### INFORMATION

(** The readiness the status strip shows.  Of an aggregate of the market's accounts the
    summary reports its two flags, how many pages, shards, seats and events it has,
    and the commit counters unchanged; when the execution state is complete these
    are 18 pages and 4 shards of each kind.  Of any answer at all, readiness is
    claimed only on a literal [true]; and no answer claims nothing. *)
Theorem readiness_summary base58 cb pagesB seatsB eventsB addr slot now a :
  aggregateV3Market base58 cb pagesB seatsB eventsB addr slot now = Some a -> uint8array cb ->
  (let s := summarizeV3Aggregate (v3JsonValue (aggregate_value a)) in
   s = mkSummary (completeExecutionState a) (withdrawalReady a) (length (bookPages a)) (length (seatShards a)) (length (eventShards a)) (length (positions a))
         (sum_list_with (fun e => length (present (es_records e))) (eventShards a)) (Some (core_delegationStatus (core a)))
         (Some (core_expectedCommitSequence (core a))) (Some (core_lastCommittedSequence (core a)))
   /\ (completeExecutionState a = true -> su_bookPageCount s = 18%nat /\ su_seatShardCount s = 4%nat /\ su_eventShardCount s = 4%nat))
  /\ (forall input, su_withdrawalReady (summarizeV3Aggregate input) = true -> prop "withdrawalReady" input = Some (JBool true))
  /\ (forall core time s, poll_answer core time None s = (rd_unavailable, emptySummary)).
Proof.
  intros Ha Hu. split_and!; [|intros input; cbn; destruct (prop "withdrawalReady" input) as [[]|]; cbn; try done; by intros ->%bool_decide_eq_true_1|done].
  assert (exists c, decodeV3Core base58 cb = Some c /\ core a = c
    /\ (completeExecutionState a = true -> length (bookPages a) = 18%nat /\ length (seatShards a) = 4%nat /\ length (eventShards a) = 4%nat)) as (c & Hc & <- & Hlen).
  { unfold aggregateV3Market in Ha. apply bind_Some in Ha as (c & Hc & H). apply bind_Some in H as (ps & Hp & H). apply bind_Some in H as (seats & Hs & H).
    apply bind_Some in H as (events & He & H). do 2 (case_match; [done|]). destruct (annotateBookTrees ps) as [[] st]; [|done]. cbn in H. simplify_eq/=.
    exists c. split_and!; [done|done|]. rewrite !andb_true_iff, Z.eqb_eq, !Nat.eqb_eq. unfold V3_BOOK_PAGES_PER_SIDE. intros [[[[[]]]]]. split_and!; [|lia|lia].
    rewrite length_relabel. lia. }
  cbv zeta. assert (summarizeV3Aggregate (v3JsonValue (aggregate_value a)) = mkSummary (completeExecutionState a) (withdrawalReady a)
    (length (bookPages a)) (length (seatShards a)) (length (eventShards a)) (length (positions a))
    (sum_list_with (fun e => length (present (es_records e))) (eventShards a)) (Some (core_delegationStatus (core a)))
    (Some (core_expectedCommitSequence (core a))) (Some (core_lastCommittedSequence (core a)))) as ->; [|by split].
  destruct (core_sequences_nonneg _ _ _ Hu Hc) as [H1 H2]. unfold summarizeV3Aggregate.
  pose proof (event_count (eventShards a) 0) as Hev. cbn [Nat.add] in Hev.
  change (prop "eventShards" (v3JsonValue (aggregate_value a))) with (Some (JArr (map v3JsonValue (map event_shard_value (eventShards a))))).
  cbn [array_of default]. unfold id at 1. rewrite Hev. unfold array_length, core_field.
  change (prop "core" (v3JsonValue (aggregate_value a))) with (Some (v3JsonValue (core_value (core a)))). cbn [mbind option_bind].
  change (prop "expectedCommitSequence" (v3JsonValue (core_value (core a)))) with (Some (JStr (pretty (core_expectedCommitSequence (core a))))).
  change (prop "lastCommittedSequence" (v3JsonValue (core_value (core a)))) with (Some (JStr (pretty (core_lastCommittedSequence (core a))))).
  rewrite !bigintOrNull_pretty by done. f_equal; first [apply is_bool_true|apply json_items|reflexivity].
Qed.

######

Using the listing above, return all lines where the word "destruct" occurs.

RESPONSE TO THE TASK:
  intros Ha Hu. split_and!; [|intros input; cbn; destruct (prop "withdrawalReady" input) as [[]|]; cbn; try done; by intros ->%bool_decide_eq_true_1|done].
    apply bind_Some in H as (events & He & H). do 2 (case_match; [done|]). destruct (annotateBookTrees ps) as [[] st]; [|done]. cbn in H. simplify_eq/=.
  destruct (core_sequences_nonneg _ _ _ Hu Hc) as [H1 H2]. unfold summarizeV3Aggregate.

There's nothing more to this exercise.